*** Opening of Data excerpts ***

(* ===== verification/KeyRegistry.v ===== *)
(** * The key registry of the server: [server/key_registry.rs]

    A remote client refers to a scheduled event by the identifier of its
    [EventKey] in a [KeyRegistry]: an indexed priority queue ordered by
    expiration date, from which expired keys are removed.  Its specification is
    a finite map from identifiers to keys with their expiration date; the order
    of the queue and the slots of its slab are not observable. *)

From S2P Require Import Prelude StableSort IndexedPriorityQueue IpqRefinement Time QueueItems.

Module KeyRegistry.
Import Ipq IpqRefinement.

Notation KeyRegistryId := InsertKey (only parsing).

#[export] Instance insert_key_eq_dec : EqDecision InsertKey.
Proof. solve_decision. Defined.

Section Registry.
Context {T : Type} `{MonoTime T}.

Record KeyRegistry : Type := mkRegistry { keys : Queue T nat }.

Definition default_registry : KeyRegistry := mkRegistry Ipq.new.

Definition insert_key (event_key : nat) (expiration : T) (r : KeyRegistry) :
    option (KeyRegistryId * KeyRegistry) :=
  '(id, q) ← Ipq.insert expiration event_key (keys r); Some (id, mkRegistry q).

Definition insert_eternal_key (event_key : nat) (r : KeyRegistry) :
    option (KeyRegistryId * KeyRegistry) :=
  '(id, q) ← Ipq.insert mt_max event_key (keys r); Some (id, mkRegistry q).

Definition extract_key (key_id : KeyRegistryId) (r : KeyRegistry) :
    option (option nat * KeyRegistry) :=
  '(o, q) ← Ipq.extract key_id (keys r); Some (option_map snd o, mkRegistry q).

(** The [while let] loop; every iteration removes an item. *)
Fixpoint remove_expired_loop (fuel : nat) (now : T) (q : Queue T nat) : option (Queue T nat) :=
  match fuel with
  | O => None
  | S fuel =>
      match peek_key q with
      | None => Some q
      | Some expiration =>
          if kleb now expiration then Some q else
          '(_, q) ← pull q; remove_expired_loop fuel now q
      end
  end.

Definition remove_expired_keys (now : T) (r : KeyRegistry) : option KeyRegistry :=
  q ← remove_expired_loop (S (len (keys r))) now (keys r); Some (mkRegistry q).

(** ** Sequences of operations *)

(** A client that remembers the identifiers it was given. *)
Inductive op : Type :=
  | OpInsertKey (k : nat) (expiration : T)
  | OpInsertEternalKey (k : nat)
  | OpExtractKey (i : nat)       (** the [i]-th identifier handed out *)
  | OpRemoveExpired (now : T).

(** The results of the calls to [extract_key]; [None] is a panic. *)
Fixpoint run (ops : list op) (r : KeyRegistry) (ids : list KeyRegistryId) :
    option (list (option nat)) :=
  match ops with
  | [] => Some []
  | OpInsertKey k e :: ops => '(id, r) ← insert_key k e r; run ops r (ids ++ [id])
  | OpInsertEternalKey k :: ops => '(id, r) ← insert_eternal_key k r; run ops r (ids ++ [id])
  | OpExtractKey i :: ops =>
      '(o, r) ← match ids !! i with Some id => extract_key id r | None => Some (None, r) end;
      outs ← run ops r ids; Some (o :: outs)
  | OpRemoveExpired now :: ops => r ← remove_expired_keys now r; run ops r ids
  end.

(** The specification: a map of the keys by order of registration. *)
Fixpoint spec (ops : list op) (m : gmap nat (T * nat)) (n : nat) : list (option nat) :=
  match ops with
  | [] => []
  | OpInsertKey k e :: ops => spec ops (<[n := (e, k)]> m) (S n)
  | OpInsertEternalKey k :: ops => spec ops (<[n := (mt_max, k)]> m) (S n)
  | OpExtractKey i :: ops => (snd <$> m !! i) :: spec ops (delete i m) n
  | OpRemoveExpired now :: ops => spec ops (filter (fun p => kleb now p.2.1 = true) m) n
  end.

Definition is_insert (o : op) : bool :=
  match o with OpInsertKey _ _ | OpInsertEternalKey _ => true | _ => false end.
Definition inserts (ops : list op) : nat := length (filter (fun o => is_insert o = true) ops).

(** ** Refinement *)

(** The map holds the entries of the queue. *)
Definition represents (m : gmap nat (T * nat)) (l : list ((T * Z) * nat)) : Prop :=
  forall i e k, m !! i = Some (e, k) <-> ((e, Z.of_nat i), k) ∈ l.

Definition reg_rel (r : KeyRegistry) (ids : list KeyRegistryId) (m : gmap nat (T * nat)) (n : nat) : Prop :=
  exists l, rel (keys r, ids) (l, n) /\ represents m l.

Lemma rel_nodup q ids (l : list ((T * Z) * nat)) n : rel (q, ids) (l, n) -> NoDup (sepoch fst <$> l).
Proof.
  intros [Hwf Habs _ _ _]. cbn in *. rewrite <- Habs. unfold abs. rewrite ssort_Permutation.
  by apply abs_nodup.
Qed.

Lemma rel_below q ids (l : list ((T * Z) * nat)) n e : rel (q, ids) (l, n) -> e ∈ l -> (e.1.2 < Z.of_nat n)%Z.
Proof.
  intros [Hwf Habs Hep _ _] Hin. cbn in *. rewrite <- Habs in Hin.
  apply abs_elem_heap in Hin as (it & Hin & <- & _). apply (wf_epochs q Hwf) in Hin. cbn. lia.
Qed.

Lemma insert_rel r ids m n k e :
  reg_rel r ids m n -> (Z.of_nat n < u64_max)%Z ->
  exists id r', insert_key k e r = Some (id, r') /\ reg_rel r' (ids ++ [id]) (<[n := (e, k)]> m) (S n).
Proof.
  intros (l & Hr & Hm) Hb. destruct (step_insert e k _ _ Hr Hb) as ([q' ids'] & Hi & Hr').
  cbn in Hi. unfold insert_key. destruct (insert e k (keys r)) as [[id q]|]; cbn in Hi; [|done].
  simplify_eq. cbn. eexists _, _. split; [done|]. eexists. split; [exact Hr'|].
  intros i e' k'. cbn. rewrite sinsert_Permutation, elem_of_cons, <- (Hm i e' k').
  destruct (decide (i = n)) as [->|Hne].
  - rewrite lookup_insert_eq. split; [intros; simplify_eq; by left|]. intros [?|Hin]; [by simplify_eq|].
    apply Hm, (rel_below _ _ _ _ _ Hr) in Hin. cbn in Hin. lia.
  - rewrite lookup_insert_ne by done. split; [by right|]. intros [?|?]; [by simplify_eq|done].
Qed.

Lemma extract_rel r ids m n i :
  reg_rel r ids m n ->
  exists r', match ids !! i with Some id => extract_key id r | None => Some (None, r) end =
               Some (snd <$> m !! i, r') /\ reg_rel r' ids (delete i m) n.
Proof.
  intros (l & Hr & Hm). destruct (step_extract i _ _ Hr) as ([q' ids'] & Hi & Hr'). cbn in Hi.
  assert (entry_kv <$> head (filter (fun e : (T * Z) * nat => e.1.2 = Z.of_nat i) l) = m !! i) as Hh.
  { destruct (m !! i) as [[e k]|] eqn:E.
    - apply Hm in E. by rewrite (extract_head l i _ (rel_nodup _ _ _ _ Hr) E).
    - destruct (filter _ l) as [|[[e j] k] fl] eqn:Ef; [done|]. exfalso.
      assert (((e, j), k) ∈ filter (fun e : (T * Z) * nat => e.1.2 = Z.of_nat i) l) as Hin
        by (rewrite Ef; by left).
      apply list_elem_of_filter in Hin as [Hj Hin]. cbn in Hj. subst j. apply Hm in Hin. congruence. }
  assert (represents (delete i m) (filter (fun e : (T * Z) * nat => e.1.2 <> Z.of_nat i) l)) as Hd.
  { intros j e k. rewrite list_elem_of_filter, <- (Hm _ _ _), lookup_delete_Some. cbn. split; intros [? ?]; split; auto; lia. }
  rewrite Hh in Hi. unfold extract_key. destruct (ids !! i) as [id|]; cbn in Hi.
  - destruct (extract id (keys r)) as [[o q]|]; cbn in Hi; [|done]. injection Hi as -> -> ->. cbn.
    eexists. split; [by destruct (m !! i)|]. eexists. exact (conj Hr' Hd).
  - injection Hi as <- <- <-. exists r. split; [done|]. eexists. exact (conj Hr' Hd).
Qed.

(** An identifier that was never handed out designates nothing; in any case only the key of the
    identifier is extracted. *)
Lemma extract_unknown r ids m n id :
  reg_rel r ids m n -> id ∉ ids -> extract_key id r = Some (None, r).
Proof.
  intros (l & Hr & _) Hid. pose proof Hr as [Hwf Habs Hep Hlen Hk]. cbn in *.
  unfold extract_key. destruct (extract_ok (keys r) id Hwf) as [(it & v & q' & Hin & [Hsl He] & _)|[_ ->]]; [|by destruct r].
  exfalso. apply Hid. pose proof (wf_epochs _ Hwf it Hin) as Hb. rewrite Hep in Hb.
  destruct (lookup_lt_is_Some_2 ids (Z.to_nat (epoch (key it)))) as [ik Hik]; [lia|].
  destruct (Hk _ _ Hik) as [Hike Hs]. specialize (Hs it Hin ltac:(lia)).
  apply list_elem_of_lookup. exists (Z.to_nat (epoch (key it))). rewrite Hik. f_equal.
  destruct ik as [a b], id as [c d]. cbn in *. f_equal; [congruence|lia].
Qed.

Lemma extract_any r ids m n id :
  reg_rel r ids m n ->
  exists o r' m', extract_key id r = Some (o, r') /\ reg_rel r' ids m' n /\
    forall i, ids !! i <> Some id -> m' !! i = m !! i.
Proof.
  intros Hr. destruct (decide (id ∈ ids)) as [[j Hj]%list_elem_of_lookup|Hn].
  - destruct (extract_rel _ _ _ _ j Hr) as (r' & He & Hr'). rewrite Hj in He. eexists _, r', _. split; [exact He|]. split; [exact Hr'|].
    intros i Hi. apply lookup_delete_ne. congruence.
  - eexists None, r, m. split; [by eapply extract_unknown|done].
Qed.

Lemma reg_rel_len r ids m n : reg_rel r ids m n -> length ids = n.
Proof. intros (l & [_ _ _ Hl _] & _). exact Hl. Qed.

Lemma reg_rel_fresh r ids m n : reg_rel r ids m n -> m !! n = None.
Proof.
  intros (l & Hr & Hm). destruct (m !! n) as [[e k]|] eqn:E; [|done]. apply Hm, (rel_below _ _ _ _ _ Hr) in E. cbn in E. lia.
Qed.

(** The entries of a sorted list that have not expired. *)
Definition live_entries (now : T) (l : list ((T * Z) * nat)) : list ((T * Z) * nat) :=
  filter (fun e => kleb now e.1.1 = true) l.

Lemma rel_sorted q ids (l : list ((T * Z) * nat)) n : rel (q, ids) (l, n) -> StronglySorted (sle fst) l.
Proof. intros [_ Habs _ _ _]. cbn in *. rewrite <- Habs. apply ssort_sorted. Qed.

Lemma rel_len_entries q ids (l : list ((T * Z) * nat)) n : rel (q, ids) (l, n) -> length l = len q.
Proof.
  intros [Hwf Habs _ _ _]. cbn in *. rewrite <- Habs. unfold abs, len.
  rewrite ssort_Permutation. pose proof (abs_epochs q Hwf) as He.
  apply (f_equal length) in He. by rewrite !length_fmap in He.
Qed.

(** When the first entry has not expired, none has. *)
Lemma live_entries_all now e l :
  StronglySorted (sle fst) (e :: l) -> kleb now e.1.1 = true -> live_entries now (e :: l) = e :: l.
Proof.
  intros Hs He. apply StronglySorted_inv in Hs as [_ Hall]. unfold live_entries.
  apply filter_Forall, Forall_cons; split; [done|]. eapply Forall_impl; [exact Hall|].
  intros e' Hle. cbn. apply kleb_trans with e.1.1; [done|].
  unfold sle in Hle. apply pair_leb_spec in Hle as [Hlt|[Heq _]]; [by apply kltb_le|].
  rewrite Heq. apply kleb_refl.
Qed.

Lemma remove_expired_rel fuel now q ids l n :
  rel (q, ids) (l, n) -> length l < fuel ->
  exists q', remove_expired_loop fuel now q = Some q' /\ rel (q', ids) (live_entries now l, n).
Proof.
  revert q l. induction fuel as [|fuel IH]; intros q l Hr Hf; [lia|]. cbn.
  destruct (step_peeks _ _ Hr) as [_ ([q1 ids1] & Hp & _)]. cbn in Hp. injection Hp as Hp _ _.
  destruct (step_pull _ _ Hr) as ([q2 ids2] & Hpull & Hr2). cbn in Hpull, Hr2.
  destruct l as [|e l]; cbn in Hp; rewrite Hp; [by eexists|].
  destruct (kleb now e.1.1) eqn:Ee.
  - eexists. split; [done|]. by rewrite (live_entries_all _ _ _ (rel_sorted _ _ _ _ Hr) Ee).
  - destruct (pull q) as [[o q']|]; cbn in Hpull; [|done]. simplify_eq. cbn.
    destruct (IH _ _ Hr2) as (q3 & Hq3 & Hr3); [cbn in Hf |- *; lia|]. exists q3. split; [done|].
    case_decide; [congruence|exact Hr3].
Qed.

Lemma purge_rel r ids m n now :
  reg_rel r ids m n ->
  exists r', remove_expired_keys now r = Some r' /\
    reg_rel r' ids (filter (fun p => kleb now p.2.1 = true) m) n.
Proof.
  intros (l & Hr & Hm). destruct (remove_expired_rel (S (len (keys r))) now _ _ _ _ Hr) as (q & Hq & Hr').
  { rewrite (rel_len_entries _ _ _ _ Hr). lia. }
  unfold remove_expired_keys. rewrite Hq. cbn. eexists. split; [done|]. eexists. split; [exact Hr'|].
  intros i e k. unfold live_entries. rewrite list_elem_of_filter, <- (Hm _ _ _), map_lookup_filter_Some. cbn. tauto.
Qed.

Lemma registry_inserts_cons o ops : inserts (o :: ops) = (if is_insert o then 1 else 0) + inserts ops.
Proof. unfold inserts. rewrite filter_cons. destruct o; done. Qed.

Lemma run_rel_map ops r ids m n :
  reg_rel r ids m n -> (Z.of_nat n + Z.of_nat (inserts ops) <= u64_max)%Z ->
  run ops r ids = Some (spec ops m n).
Proof.
  revert r ids m n. induction ops as [|o ops IH]; intros r ids m n Hr Hb; [done|].
  rewrite registry_inserts_cons in Hb. destruct o as [k e|k|i|now]; cbn -[remove_expired_keys] in Hb |- *.
  - destruct (insert_rel _ _ _ _ k e Hr) as (id & r' & -> & Hr'); [lia|]. cbn. apply IH; [done|lia].
  - destruct (insert_rel _ _ _ _ k mt_max Hr) as (id & r' & Hi & Hr'); [lia|].
    unfold insert_eternal_key. unfold insert_key in Hi. rewrite Hi. cbn. apply IH; [done|lia].
  - destruct (extract_rel _ _ _ _ i Hr) as (r' & -> & Hr'). cbn. by rewrite (IH _ _ _ _ Hr' Hb).
  - destruct (purge_rel _ _ _ _ now Hr) as (r' & -> & Hr'). cbn. by apply IH.
Qed.

(** C37: the registry implements a finite map with expiration dates: for every
    sequence of calls (with at most [u64::MAX] insertions) there is no panic,
    [remove_expired_keys] terminates, and [extract_key] with any identifier
    handed out so far returns the key registered under it exactly when it has
    neither been extracted nor removed by a call to [remove_expired_keys] with a
    date past its expiration, an eternal key expiring at [MonotonicTime::MAX]. *)
Theorem key_registry_refines (ops : list op) :
  (Z.of_nat (inserts ops) <= u64_max)%Z ->
  run ops default_registry [] = Some (spec ops ∅ 0).
Proof.
  intros Hb. apply run_rel_map; [|lia]. exists []. split; [apply rel_new|].
  intros i e k. rewrite lookup_empty, elem_of_nil. naive_solver.
Qed.
End Registry.

(** Two keys that expire at 10 and 20 ns and an eternal one. *)
Definition demo_ops : list (op (T := Nano.time)) :=
  [OpInsertKey 5 (Nano.at_ns 20); OpInsertKey 6 (Nano.at_ns 10); OpInsertEternalKey 7;
   OpRemoveExpired (Nano.at_ns 10); OpExtractKey 1; OpExtractKey 1; OpRemoveExpired (Nano.at_ns 21);
   OpInsertKey 8 (Nano.at_ns 30); OpExtractKey 0; OpExtractKey 2; OpExtractKey 3].

Lemma key_registry_refines_witness :
  run demo_ops default_registry [] = Some [Some 6; None; None; Some 7; Some 8].
Proof.
  rewrite (key_registry_refines demo_ops); [vm_compute; reflexivity|]. vm_compute. discriminate.
Defined.
End KeyRegistry.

*** Close of Data excerpts ***

*Brief:*
Starting at the line above that contains "- injection Hi", repeat each line exactly up to and including the line that contains "intros (l & Hr & _)", and stop there.

*Task output:*
  - injection Hi as <- <- <-. exists r. split; [done|]. eexists. exact (conj Hr' Hd).
Qed.

(** An identifier that was never handed out designates nothing; in any case only the key of the
    identifier is extracted. *)
Lemma extract_unknown r ids m n id :
  reg_rel r ids m n -> id ∉ ids -> extract_key id r = Some (None, r).
Proof.
  intros (l & Hr & _) Hid. pose proof Hr as [Hwf Habs Hep Hlen Hk]. cbn in *.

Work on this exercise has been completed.